SoVote

Decentralized Democracy
  • Jun/22/23 12:00:00 p.m.

Senator Pate: Thank you very much for that. Since our debates on Bill C-22, we have heard from a number of experts that some of the arguments put forth around the lack of constitutionality of the amendment proposed and rejected by the government was actually a red herring. The argument was not that the federal government has jurisdiction over regulating contracts, but, rather, that the argument as we were indicating is that the ancillary powers doctrine allows the federal government to legislate otherwise invalid provisions in order to achieve the objective, which, as you have pointed out, was the primary objective of the legislation — to achieve its valid exercise of spending authority to lift people out of poverty.

Many of these experts have quoted Professor Roderick MacDonald regarding the federal spending power.
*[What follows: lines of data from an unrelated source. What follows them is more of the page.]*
(** X3.  For a parameter as the URL parser delivers it and a backend whose
    JSON bodies are report objects, the status is 400, 503 or 200, and tells
    the outcome: 400 exactly when the parameter is missing or blank; 503
    exactly when the name is not blank and the backend call fails ([fetch]
    rejects, the status is not 2xx, or the body is not JSON); 200 exactly
    when the backend answers the lookup with a 2xx status and a report,
    whatever that status and whatever the report says. *)
Theorem status_tells_the_outcome :
  forall BACKEND_URL random backend (param : option jsstring) (w : World),
    is_search_param param = true ->
    let response := fst (GET BACKEND_URL random backend param w) in
    (status response = 400
     <-> param = None \/ exists user, param = Some user /\ blank user = true)
    /\ (status response = 503
        <-> exists user q, param = Some user /\ blank user = false
            /\ encodeURIComponent (trim user) = Some q
            /\ backend_fails backend (backend_url BACKEND_URL q))
    /\ (status response = 200
        <-> exists user q st data, param = Some user /\ blank user = false
            /\ encodeURIComponent (trim user) = Some q
            /\ backend (backend_url BACKEND_URL q) = Resolved st (Some data)
            /\ ok st = true)
    /\ (status response = 400 \/ status response = 503 \/ status response = 200).
Proof.
  intros BACKEND_URL random backend param w Hwf response. subst response.
  pose proof (GET_cases BACKEND_URL random backend param w) as H. cbv zeta in H.
  GET_case H; rewrite G; cbn [fst status username_required backend_unavailable].
  - split; [tauto|]. split; [|split; [|tauto]].
    + split; [discriminate|]. intros (user & q & P & B & _).
      destruct H as [->|(u & -> & B')]; [discriminate|]. inversion P; congruence.
    + split; [discriminate|]. intros (user & q & st & data & P & B & _).
      destruct H as [->|(u & -> & B')]; [discriminate|]. inversion P; congruence.
  - exfalso. subst param. cbn [is_search_param] in Hwf.
    exact (search_param_encodes user' Hwf E).
  - split; [|split; [|split; [|tauto]]].
    + split; [discriminate|]. intros [->|(u & P' & B')]; [discriminate|].
      rewrite P in P'. inversion P'; congruence.
    + split; [|trivial]. intros _. exists user', q'. repeat split; trivial.
    + split; [discriminate|]. intros (u & q & st & data & P' & _ & E' & Hb & O).
      rewrite P in P'. inversion P'; subst u. rewrite E in E'. inversion E'; subst q.
      exfalso. apply (backend_fails_not_answered backend _ data F). now exists st.
  - split; [|split; [|split; [|tauto]]].
    + split; [discriminate|]. intros [->|(u & P' & B')]; [discriminate|].
      rewrite P in P'. inversion P'; congruence.
    + split; [discriminate|]. intros (u & q & P' & _ & E' & F).
      rewrite P in P'; inversion P'; subst u.
      rewrite E in E'. inversion E'; subst q.
      exfalso. exact (backend_fails_not_answered backend _ data' F A).
    + split; [|trivial]. intros _. destruct A as (st & Hb & O).
      exists user', q', st, data'. tauto.
  - split; [|split; [|split; [|tauto]]].
    + split; [discriminate|]. intros [->|(u & P' & B')]; [discriminate|].
      rewrite P in P'. inversion P'; congruence.
    + split; [discriminate|]. intros (u & q & P' & _ & E' & F).
      rewrite P in P'; inversion P'; subst u.
      rewrite E in E'. inversion E'; subst q.
      exfalso. exact (backend_fails_not_answered backend _ data' F A).
    + split; [|trivial]. intros _. destruct A as (st & Hb & O).
      exists user', q', st, data'. tauto.
Qed.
He talked about the fact that, historically, the “watertight compartments” metaphor of the division of powers has now been increasingly replaced by a more flexible doctrine that doesn’t take such a bright-line approach and is most significantly capable of enlarging the reach of the federal spending power:

As the Supreme Court moves to an expansive reading of the ancillary and national dimensions doctrines, the limits of jurisdiction in each order of government become much more difficult to pin down.

I’m curious whether the government considered this perspective before putting people’s access to the Canada disability benefit at risk by rejecting that amendment. And if so, why did they reject that analysis?